Comment 24 Eike Rathke 2022-12-05 13:51:36 UTC
(In reply to Julien Nabet from comment #22)
> Eike: following last Martin's comment, any idea why we can't just use
> ./source/test/testdata/break_rules/line.txt from icu instead of having our
> proper line.txt in i18npool/source/breakiterator/data/ ?
Our own break rules for some locales emerged because back in that time the ICU break rules weren't sufficient. I'm all for ditching our own in favour of going with default ICU data instead, if someone could judge whether doing so would actually be a good thing and not break breaks..

(In reply to Volga from comment #23)
> So I think it's necessary to replace legacy codes by native calls to ICU to
> make extensive use of current dependency.

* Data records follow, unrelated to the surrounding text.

(* ===== verification/JsNumber.v ===== *)
(** * ECMAScript numbers: IEEE-754 binary64, written over [Z]

    Every finite double is an integer multiple of 2^-1074, so a finite number
    is stored as that integer ([Fin k] is k * 2^-1074; [Fin 0] is +0).  A
    multiple is a double exactly when it has at most 53 significant bits
    ([repr]).  Arithmetic computes the exact rational result and rounds it once
    to nearest, ties to even ([round_pos]), as the standard prescribes. *)

From S2P Require Import Prelude JsString.

Inductive num :=
  | NaN
  | PInf
  | NInf
  | NegZero
  | Fin (k : Z).

#[export] Instance num_eq_dec : EqDecision num.
Proof. solve_decision. Defined.

(** The denominator of the scaled representation, 2^1074. *)
Definition scale : Z := 2 ^ 1074.

(** The first magnitude that is not a finite double: 2^1024, scaled. *)
Definition huge : Z := 2 ^ 2098.

Definition repr (k : Z) : Prop :=
  exists m e, 0 <= e /\ Z.abs m <= 2 ^ 53 /\ k = m * 2 ^ e.

(** Round the non-negative rational p/q to an integer, ties to even. *)
Definition rne (p q : Z) : Z :=
  let d := p / q in
  let r := p mod q in
  if 2 * r <? q then d
  else if q <? 2 * r then d + 1
  else if Z.even d then d else d + 1.

(** The exponent of the last of the 53 bits kept. *)
Definition ulp_exp (p q : Z) : Z := Z.max 0 (Z.log2 (p / q) - 52).

Definition round_pos (p q : Z) : Z :=
  let e := ulp_exp p q in rne p (q * 2 ^ e) * 2 ^ e.

(** Round the rational p/q (q > 0), given in multiples of 2^-1074. *)
Definition round (p q : Z) : num :=
  if p <? 0 then
    let r := round_pos (- p) q in
    if r =? 0 then NegZero else if huge <=? r then NInf else Fin (- r)
  else
    let r := round_pos p q in
    if huge <=? r then PInf else Fin r.

(** The double of an integer, as [Number(n)] or a numeric literal gives it. *)
Definition of_Z (n : Z) : num := round (n * scale) 1.
(* ===== verification/Utils.v ===== *)
(** * utils.js: the console's shared helpers

    Colours and labels of query and stage states, histories of the sparklines,
    identifier parsing, and the formatting and parsing of counts, durations and
    data sizes.  JSON objects of the server are records; a field the server may
    omit is an [option] and reading through it may throw. *)

From S2P Require Import Prelude JsString JsNumber.

Record ErrorCode := { errorCode_name : string }.

Record QueryStats := {
  totalDrivers : num;
  runningDrivers : num;
  fullyBlocked : bool;
  blockedReasons : option (list string);
  progressPercentage : option num;
}.

(** The fields of BasicQueryInfo / QueryInfo the helpers read.  [failed] is the
    name newUtils.js uses for the error type. *)
Record Query := {
  state : string;
  queryStats : option QueryStats;
  errorType : option string;
  errorCode : option ErrorCode;
  failed : option string;
  scheduled : bool;
  memoryPool : option string;
}.

Record Stage := {
  stage_state : string;
  stage_fullyBlocked : option bool;   (* [stageStats.fullyBlocked]; None without stageStats *)
}.

Module STATE_COLOR_MAP.
Definition QUEUED := "#1b8f72".
Definition RUNNING := "#19874e".
Definition PLANNING := "#674f98".
Definition FINISHED := "#678975".
Definition BLOCKED := "#61003b".
Definition USER_ERROR := "#9a7d66".
Definition CANCELED := "#858959".
Definition INSUFFICIENT_RESOURCES := "#7f5b72".
Definition EXTERNAL_ERROR := "#ca7640".
Definition UNKNOWN_ERROR := "#943524".
End STATE_COLOR_MAP.

(** [o === s] for an optional string. *)
Definition opt_is (o : option string) (s : string) : bool :=
  match o with Some t => streq t s | None => false end.

Definition stats_blocked (q : Query) : bool :=
  match queryStats q with Some st => fullyBlocked st | None => false end.

Definition getQueryStateColor (query : Query) : result string :=
  let st := state query in
  if streq st "QUEUED" then Ok STATE_COLOR_MAP.QUEUED
  else if streq st "PLANNING" then Ok STATE_COLOR_MAP.PLANNING
  else if streq st "SUSPENDED" then Ok STATE_COLOR_MAP.BLOCKED
  else if streq st "STARTING" || streq st "FINISHING" || streq st "RUNNING" then
    if stats_blocked query then Ok STATE_COLOR_MAP.BLOCKED
    else Ok STATE_COLOR_MAP.RUNNING
  else if streq st "FAILED" then
    if opt_is (errorType query) "USER_ERROR" then
      name ← member (errorCode query) errorCode_name;
      if streq name "USER_CANCELED" then Ok STATE_COLOR_MAP.CANCELED
      else Ok STATE_COLOR_MAP.USER_ERROR
    else if opt_is (errorType query) "EXTERNAL" then Ok STATE_COLOR_MAP.EXTERNAL_ERROR
    else if opt_is (errorType query) "INSUFFICIENT_RESOURCES" then
      Ok STATE_COLOR_MAP.INSUFFICIENT_RESOURCES
    else Ok STATE_COLOR_MAP.UNKNOWN_ERROR
  else if streq st "FINISHED" then Ok STATE_COLOR_MAP.FINISHED
  else Ok STATE_COLOR_MAP.QUEUED.

Definition getStageStateColor (stage : Stage) : string :=
  let st := stage_state stage in
  if streq st "PLANNED" then STATE_COLOR_MAP.QUEUED
  else if streq st "SUSPENDED" then STATE_COLOR_MAP.BLOCKED
  else if streq st "SCHEDULING" || streq st "SCHEDULING_SPLITS" || streq st "SCHEDULED" then
    STATE_COLOR_MAP.PLANNING
  else if streq st "RUNNING" then
    if default false (stage_fullyBlocked stage) then STATE_COLOR_MAP.BLOCKED
    else STATE_COLOR_MAP.RUNNING
  else if streq st "FINISHED" then STATE_COLOR_MAP.FINISHED
  else if streq st "CANCELED" || streq st "ABORTED" then STATE_COLOR_MAP.CANCELED
  else if streq st "FAILED" then STATE_COLOR_MAP.UNKNOWN_ERROR
  else "#b5b5b5".

(** The title of a running query whose drivers are known. *)
Definition runningTitle (qs : QueryStats) (pool : option string) : string :=
  let title :=
    if fullyBlocked qs then
      "BLOCKED" ++
      match blockedReasons qs with
      | Some ((_ :: _) as rs) => " (" ++ join ", " rs ++ ")"
      | _ => ""
      end
    else "RUNNING" in
  if opt_is pool "reserved" then title ++ " (RESERVED)" else title.

Definition failedTitle (query : Query) : result string :=
  if opt_is (errorType query) "USER_ERROR" then
    name ← member (errorCode query) errorCode_name;
    Ok (if streq name "USER_CANCELED" then "USER CANCELED" else "USER ERROR")
  else if opt_is (errorType query) "INTERNAL_ERROR" then Ok "INTERNAL ERROR"
  else if opt_is (errorType query) "INSUFFICIENT_RESOURCES" then Ok "INSUFFICIENT RESOURCES"
  else if opt_is (errorType query) "EXTERNAL" then Ok "EXTERNAL ERROR"
  else Ok (state query).

Definition getHumanReadableState (query : Query) : result string :=
  if streq (state query) "RUNNING" then
    if scheduled query then
      qs ← member (queryStats query) id;
      if gt (totalDrivers qs) (of_Z 0) && ge (runningDrivers qs) (of_Z 0)
      then Ok (runningTitle qs (memoryPool query))
      else Ok (state query)
    else Ok (state query)
  else if streq (state query) "FAILED" then failedTitle query
  else Ok (state query).

Definition opt_truthy (o : option num) : bool :=
  match o with Some x => truthy x | None => false end.

Definition getProgressBarPercentage (query : Query) : result num :=
  progress ← member (queryStats query) progressPercentage;
  if negb (opt_truthy progress) || negb (streq (state query) "RUNNING") then Ok (of_Z 100)
  else Ok (math_round (default NaN progress)).

Definition getProgressBarTitle (query : Query) : result string :=
  progress ← member (queryStats query) progressPercentage;
  if opt_truthy progress && streq (state query) "RUNNING" then
    title ← getHumanReadableState query;
    pct ← getProgressBarPercentage query;
    Ok (title ++ " (" ++ to_string pct ++ "%)")
  else getHumanReadableState query.

Definition isQueryEnded (query : Query) : bool :=
  bool_decide (state query ∈ ["FINISHED"; "FAILED"; "CANCELED"]).

(** ** Sparkline histories *)

Definition MAX_HISTORY : Z := 60 * 5.
Definition MOVING_AVERAGE_ALPHA : num := of_decimal 2 1.

Definition keepRecent {A} (valuesArray : list A) (value : A) : list A :=
  drop (Z.to_nat (Z.max (Z.of_nat (length valuesArray) - MAX_HISTORY) 0))
       (valuesArray ++ [value])%list.

Definition addToHistory {A} (value : A) (valuesArray : list A) : list A :=
  match valuesArray with
  | [] => (valuesArray ++ [value])%list
  | _ => keepRecent valuesArray value
  end.

Definition addExponentiallyWeightedToHistory (value : num) (valuesArray : list num) : list num :=
  match valuesArray with
  | [] => (valuesArray ++ [value])%list
  | _ =>
      let lastValue := List.last valuesArray NaN in
      let movingAverage :=
        add (mul value MOVING_AVERAGE_ALPHA)
            (mul lastValue (sub (of_Z 1) MOVING_AVERAGE_ALPHA)) in
      let movingAverage := if lt value (of_Z 1) then of_Z 0 else movingAverage in
      keepRecent valuesArray movingAverage
  end.

(** ** Strings and identifiers *)

(** [inputString] may be undefined or null. *)
Definition truncateString (inputString : option string) (length : Z) : option string :=
  match inputString with
  | Some s =>
      if negb (streq s "") && (length <? strlen s)
      then Some (substring s 0 length ++ "...") else Some s
  | None => None
  end.

Definition getStageNumber (stageId : string) : num :=
  parseInt (slice stageId (index_of "." stageId + 1) (strlen stageId)).

Definition getTaskIdSuffix (taskId : string) : string :=
  slice taskId (index_of "." taskId + 1) (strlen taskId).

Definition getTaskNumber (taskId : string) : num :=
  parseInt (getTaskIdSuffix (getTaskIdSuffix taskId)).

Definition getFirstParameter (searchString : string) : string :=
  let searchText := substring_from searchString 1 in
  if negb (index_of "&" searchText =? -1)
  then substring searchText 0 (index_of "&" searchText)
  else searchText.

Definition removeNodeTypePackage (nodeType : string) : string :=
  let classEndIndex := last_index_of "." nodeType in
  substr_from nodeType (classEndIndex + 1).

Section Url.
(** The URL constructor of the platform: it throws on an invalid URL. *)
Variable URL : Type.
Variable newURL : string -> result URL.
Variables hostname port : URL -> string.

Definition getHostname (url : string) : result string :=
  u ← newURL url;
  let h := hostname u in
  Ok (if streq (take_str 1 h) "[" && streq (substring h (strlen h - 1) (strlen h)) "]"
      then sub_str h 1 (1 + Z.max 0 (strlen h - 2)) else h).

Definition getPort (url : string) : result string := port <$> newURL url.

Definition getHostAndPort (urlStr : string) : result string :=
  url ← newURL urlStr; Ok (hostname url ++ ":" ++ port url).
End Url.
(* ===== verification/Tables.v ===== *)
(** * Tables of fixed-data-table-2

    What the console hands to the table widget, and the cells it gets back. *)

From S2P Require Import Prelude JsNumber Markup.

(** A table is given its columns: the header of each, its width, which may be
    undefined, and a function that makes the cell of a row.  It draws the rows in
    view, by calling that function. *)
Record TableColumn := { header : string; cellOf : nat -> result Html; columnWidth : option Z }.

Record DataTable := { rows : nat; columns : list TableColumn; tableWidth : num; tableHeight : num }.

(** [<Cell> {content}</Cell>] *)
Definition Cell (content : Html) : Html := el "Cell" [] [txt " "; content].

(** The cells of a row. *)
Definition drawRow (t : DataTable) (rowIndex : nat) : result Html :=
  cells ← mapM_result (fun c => cellOf c rowIndex) (columns t);
  Ok (concat cells).

(** All rows a table announces. *)
Definition drawRows (t : DataTable) : result (list Html) := mapM_result (drawRow t) (seq 0 (rows t)).

(** A table whose cells are all made. *)
Lemma drawRows_all t (row : nat -> Html) n :
  rows t = n -> (forall i, (i < n)%nat -> drawRow t i = Ok (row i)) -> drawRows t = Ok (row <$> seq 0 n).
Proof.
  intros <- Hr. unfold drawRows. apply mapM_result_spec, Forall2_fmap_r, Forall_Forall2_diag, Forall_seq.
  intros i Hi. apply Hr. lia.
Qed.

(** What is collected over the rows. *)
Lemma flat_map_imap {A B C} (g : nat -> A -> B) (k : B -> list C) (f : A -> list C) l :
  (forall i x, k (g i x) = f x) -> flat_map k (imap g l) = flat_map f l.
Proof.
  revert g. induction l as [|x l IH]; intros g Hk; [done|]. rw imap_cons. cbn [flat_map]. rw Hk. f_equal.
  apply IH. intros i y. apply Hk.
Qed.

Lemma flat_map_index {A B C} (g : nat -> A -> B) (k : B -> list C) (f : nat -> C) l :
  (forall i x, k (g i x) = [f i]) -> flat_map k (imap g l) = f <$> seq 0 (length l).
Proof.
  intros Hk. rw -imap_seq_0. revert f g Hk. induction l as [|x l IH]; intros f g Hk; [done|].
  rw !imap_cons. cbn [flat_map]. rw Hk. cbn [app]. f_equal. apply (IH (f ∘ S)). intros i y. apply Hk.
Qed.

Lemma flat_map_when {A B} (p : A -> bool) (f : A -> B) l :
  flat_map (fun x => if p x then [f x] else []) l = f <$> List.filter p l.
Proof. induction l as [|x l IH]; [done|]. cbn. rw IH. by destruct (p x). Qed.

Lemma flat_map_option {A B} (f : A -> option B) l : flat_map (fun x => option_list (f x)) l = omap f l.
Proof. induction l as [|x l IH]; [done|]. cbn. rw IH. by destruct (f x). Qed.

Lemma flat_map_one {A B} (f : A -> B) l : flat_map (fun x => [f x]) l = f <$> l.
Proof. induction l as [|x l IH]; [done|]. cbn. by rw IH. Qed.
(* ===== verification/Fqn.v ===== *)
(** * utils/fqn.js: fully qualified table names *)

From S2P Require Import Prelude JsString.

Module Fqn.

(** [_.isString(part) && !_.isEmpty(part)]; [None] is any non-string. *)
Definition validFqnPart (part : option string) : bool :=
  match part with Some s => negb (streq s "") | None => false end.

(** [None] is returned for anything but a non-empty string. *)
Definition getParts (fqn : option string) : option (list string) :=
  match fqn with
  | Some s => if streq s "" then None else Some (split "." s)
  | None => None
  end.

(** The loop [for (; i < stop; i++) acc = acc + '.' + parts[i]] from [i] = 1. *)
Definition joinUpTo (parts : list string) (stop : nat) : string :=
  fold_left (fun acc i => acc ++ "." ++ nth i parts "") (List.seq 1 (stop - 1)) (nth 0 parts "").

Definition schema (fqn : option string) : option string :=
  parts ← getParts fqn; Some (joinUpTo parts (length parts - 1)).

Definition catalog (fqn : option string) : option string :=
  parts ← getParts fqn; Some (joinUpTo parts (length parts - 2)).

Definition simpleSchema (fqn : option string) : option string :=
  parts ← getParts fqn;
  if (2 <=? length parts)%nat then parts !! (length parts - 2)%nat else None.

Definition table (fqn : option string) : option string :=
  parts ← getParts fqn; parts !! (length parts - 1)%nat.

Definition toFqn (schema table : string) : string := join "." [schema; table].

End Fqn.

Lemma joinUpTo_take parts n :
  parts <> [] -> (n <= length parts)%nat ->
  Fqn.joinUpTo parts n = join "." (take (Nat.max 1 n) parts).
Proof.
  intros Hne. unfold Fqn.joinUpTo. destruct parts as [|p ps]; [done|]. intros Hn.
  destruct n as [|n]; [done|]. simpl in Hn. replace (S n - 1)%nat with n by lia.
  replace (Nat.max 1 (S n)) with (S n) by lia. induction n as [|n IH]; [done|].
  rw List.seq_S fold_left_app IH; [lia|]. cbn [fold_left].
  assert (Hl : (n < length ps)%nat) by lia.
  destruct (lookup_lt_is_Some_2 ps n Hl) as [x Hx].
  rw (take_S_r (p :: ps) (S n) x); [done|]. rw join_app_last; [done|].
  by rw (nth_lookup_Some (p :: ps) (1 + n) "" x Hx).
Qed.

Section Parts.
Variables (s : string) (hs : s <> "").

Lemma getParts_some : Fqn.getParts (Some s) = Some (split "." s).
Proof using hs. unfold Fqn.getParts. by destruct (streq_spec s ""). Qed.

Lemma parts_nonempty : split "." s <> [].
Proof. apply split_nonempty. Qed.
End Parts.

(** C34.  A name with at least two parts is split without loss:
    toFqn(schema(f), table(f)) = f, and with at least three parts
    catalog.simpleSchema.table = f as well. *)
Theorem fqn_roundtrip s :
  (2 <= length (split "." s))%nat ->
  (exists sc t, Fqn.schema (Some s) = Some sc /\ Fqn.table (Some s) = Some t /\
                Fqn.toFqn sc t = s) /\
  ((3 <= length (split "." s))%nat ->
   exists c m t, Fqn.catalog (Some s) = Some c /\ Fqn.simpleSchema (Some s) = Some m /\
                 Fqn.table (Some s) = Some t /\ join "." [c; m; t] = s).
Proof.
  intros H2.
  assert (Hs : s <> "") by (intros ->; simpl in H2; lia).
  pose proof (getParts_some s Hs) as Hg. pose proof (split_nonempty "." s) as Hne.
  pose proof (join_split "." s) as Hj.
  unfold Fqn.schema, Fqn.table, Fqn.catalog, Fqn.simpleSchema, Fqn.toFqn. rw Hg.
  set (ps := split "." s) in *. clearbody ps. cbn [mbind option_bind].
  destruct (lookup_lt_is_Some_2 ps (length ps - 1)) as [t Ht]; [lia|].
  destruct (lookup_lt_is_Some_2 ps (length ps - 2)) as [m Hm]; [lia|].
  assert (E1 : ps = (take (length ps - 1) ps ++ [t])%list).
  { rw -(take_S_r _ _ _ Ht) take_ge; [lia|done]. }
  assert (Hn1 : take (length ps - 1) ps <> []).
  { intros E. apply (f_equal length) in E. rw length_take in E. simpl in E. lia. }
  split.
  - exists (join "." (take (length ps - 1) ps)), t. rw joinUpTo_take; [done|lia|].
    rw Nat.max_r; [lia|]. split; [done|]. split; [done|].
    assert (E3 : join "." ps = join "." (take (length ps - 1) ps ++ [t])%list) by (by f_equal).
    by rw -Hj E3 join_app_last.
  - intros H3.
    assert (E2 : take (length ps - 1) ps = (take (length ps - 2) ps ++ [m])%list).
    { rw -(take_S_r _ _ _ Hm). f_equal. lia. }
    assert (Hn2 : take (length ps - 2) ps <> []).
    { intros E. apply (f_equal length) in E. rw length_take in E. simpl in E. lia. }
    exists (join "." (take (length ps - 2) ps)), m, t. rw joinUpTo_take; [done|lia|].
    rw Nat.max_r; [lia|]. destruct (Nat.leb_spec 2 (length ps)); [|lia].
    split; [done|]. split; [done|]. split; [done|].
    assert (E3 : join "." ps = join "." (take (length ps - 1) ps ++ [t])%list) by (by f_equal).
    by rw -Hj E3 join_app_last // E2 join_app_last // append_assoc.
Qed.

Lemma fqn_roundtrip_witness :
  (exists sc t, Fqn.schema (Some "hive.web.logs") = Some sc /\
                Fqn.table (Some "hive.web.logs") = Some t /\ Fqn.toFqn sc t = "hive.web.logs") /\
  ((3 <= length (split "." "hive.web.logs"))%nat ->
   exists c m t, Fqn.catalog (Some "hive.web.logs") = Some c /\
                 Fqn.simpleSchema (Some "hive.web.logs") = Some m /\
                 Fqn.table (Some "hive.web.logs") = Some t /\ join "." [c; m; t] = "hive.web.logs").
Proof. apply (fqn_roundtrip "hive.web.logs"). vm_compute. lia. Defined.
(* ===== verification/FluxFacts.v ===== *)
(** * The collection against its specification

    A collection is a list of entries in insertion order: the reference of a
    model, its uuid and its properties.  [Repr] relates a heap to such a list;
    its invariant is that uuids are unique. *)

From S2P Require Import Prelude JsString JsNumber JsObject FluxCollection.

Record entry := { e_loc : loc; e_uuid : string; e_props : props }.

#[export] Instance entry_eq_dec : EqDecision entry.
Proof. solve_decision. Defined.

#[local] Arguments streq : simpl never.

Implicit Types (h : heap) (this : FluxCollection) (E : list entry) (u : string).

(** ** Specification *)

Definition uuids E : list string := e_uuid <$> E.
Definition others u E : list entry := List.filter (fun e => negb (streq (e_uuid e) u)) E.
Definition spec_get u E : option entry := List.find (fun e => streq (e_uuid e) u) E.

(** The updated model moves to the end; a missing one is created at [l]. *)
Definition spec_update u (changed : props) (l : loc) E : list entry :=
  let old := spec_get u E in
  (others u E ++
   [{| e_loc := default l (e_loc <$> old); e_uuid := u;
       e_props := changed ∪ default ∅ (e_props <$> old) |}])%list.

Definition spec_addOne (update_ : bool) E (m : entry) : list entry :=
  if spec_get (e_uuid m) E is Some _ then
    if update_ then spec_update (e_uuid m) (e_props m) (e_loc m) E else E
  else (E ++ [m])%list.

Definition spec_add (update_ : bool) (ms : list entry) E : list entry :=
  fold_left (spec_addOne update_) ms E.

(** ** Representation *)

Definition stored h (e : entry) : Prop :=
  h !! e_loc e = Some (Obj (e_props e)) /\ e_props e !! "uuid" = Some (VStr (e_uuid e)).

Definition refs E : list val := (fun e => VRef (e_loc e)) <$> E.

Definition Repr h this E : Prop :=
  exists o a,
    h !! self this = Some (Obj o) /\ o !! "collection" = Some (VRef a) /\
    h !! a = Some (Arr (refs E)) /\ Forall (stored h) E /\ NoDup (uuids E) /\
    self this ∉ (e_loc <$> E).

(** Objects that belong to neither the collection nor its models are kept. *)
Definition untouched h h' this E : Prop :=
  forall l o, h !! l = Some (Obj o) -> l <> self this -> l ∉ (e_loc <$> E) ->
    h' !! l = Some (Obj o).

Section Facts.
Context `{LodashLaws}.

Lemma isMatch_stored h e u :
  stored h e -> isMatch h (VRef (e_loc e)) ("uuid", VStr u) = streq (e_uuid e) u.
Proof.
  intros [Hl Hu]. rw isMatch_string (props_at_some _ _ _ Hl) Hu.
  destruct (streq_spec (e_uuid e) u) as [->|Hne]; [by rw bool_decide_eq_true_2|].
  rw bool_decide_eq_false_2; [|done]. congruence.
Qed.

Lemma find_refs h u E :
  Forall (stored h) E ->
  JsObject.find h (refs E) ("uuid", VStr u) =
    default VUndef ((fun e => VRef (e_loc e)) <$> spec_get u E).
Proof.
  intros HE. rw find_first. f_equal.
  induction HE as [|e E He HE IH]; [done|]. simpl. rw isMatch_stored //.
  by destruct (streq (e_uuid e) u).
Qed.

Lemma reject_refs h u E :
  Forall (stored h) E -> reject h (refs E) ("uuid", VStr u) = refs (others u E).
Proof.
  intros HE. rw reject_filter.
  induction HE as [|e E He HE IH]; [done|]. simpl. rw isMatch_stored //.
  destruct (streq (e_uuid e) u); simpl; [done|]. by f_equal.
Qed.

Lemma findIndex_refs h u E :
  Forall (stored h) E ->
  findIndex h (refs E) ("uuid", VStr u) = index_where (fun e => streq (e_uuid e) u) E.
Proof.
  intros HE. rw findIndex_first.
  induction HE as [|e E He HE IH]; [done|]. cbn. rw isMatch_stored //. unfold refs in IH. by rw IH.
Qed.

Lemma collection_repr h this E :
  Repr h this E ->
  exists a, Flux.collection this h = (h, Ok a) /\ h !! a = Some (Arr (refs E)) /\
            props_at h (self this) !! "collection" = Some (VRef a) /\ a <> self this /\
            a ∉ (e_loc <$> E).
Proof.
  intros (o & a & Ho & Ha & Hi & HE & _ & _). exists a.
  assert (Hp : props_at h (self this) !! "collection" = Some (VRef a)) by by rw (props_at_some _ _ _ Ho).
  split; [|split; [done|split; [done|split]]].
  - unfold Flux.collection, mbind, M_bind, get_prop, prop_of. by rw Hp.
  - intros ->. congruence.
  - intros (e & -> & He)%list_elem_of_fmap. rw Forall_forall in HE.
    destruct (HE e He) as [He' _]. congruence.
Qed.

? We do use ICU, just that some locales have defined break rules that override the ICU ones.
Comment 25 Volga 2022-12-05 17:49:52 UTC
(In reply to Eike Rathke from comment #24)
> ? We do use ICU, just that some locales have defined break rules that
> override the ICU ones.
Yes, I means such break rules should be replaced by new codes that calling ICU directly.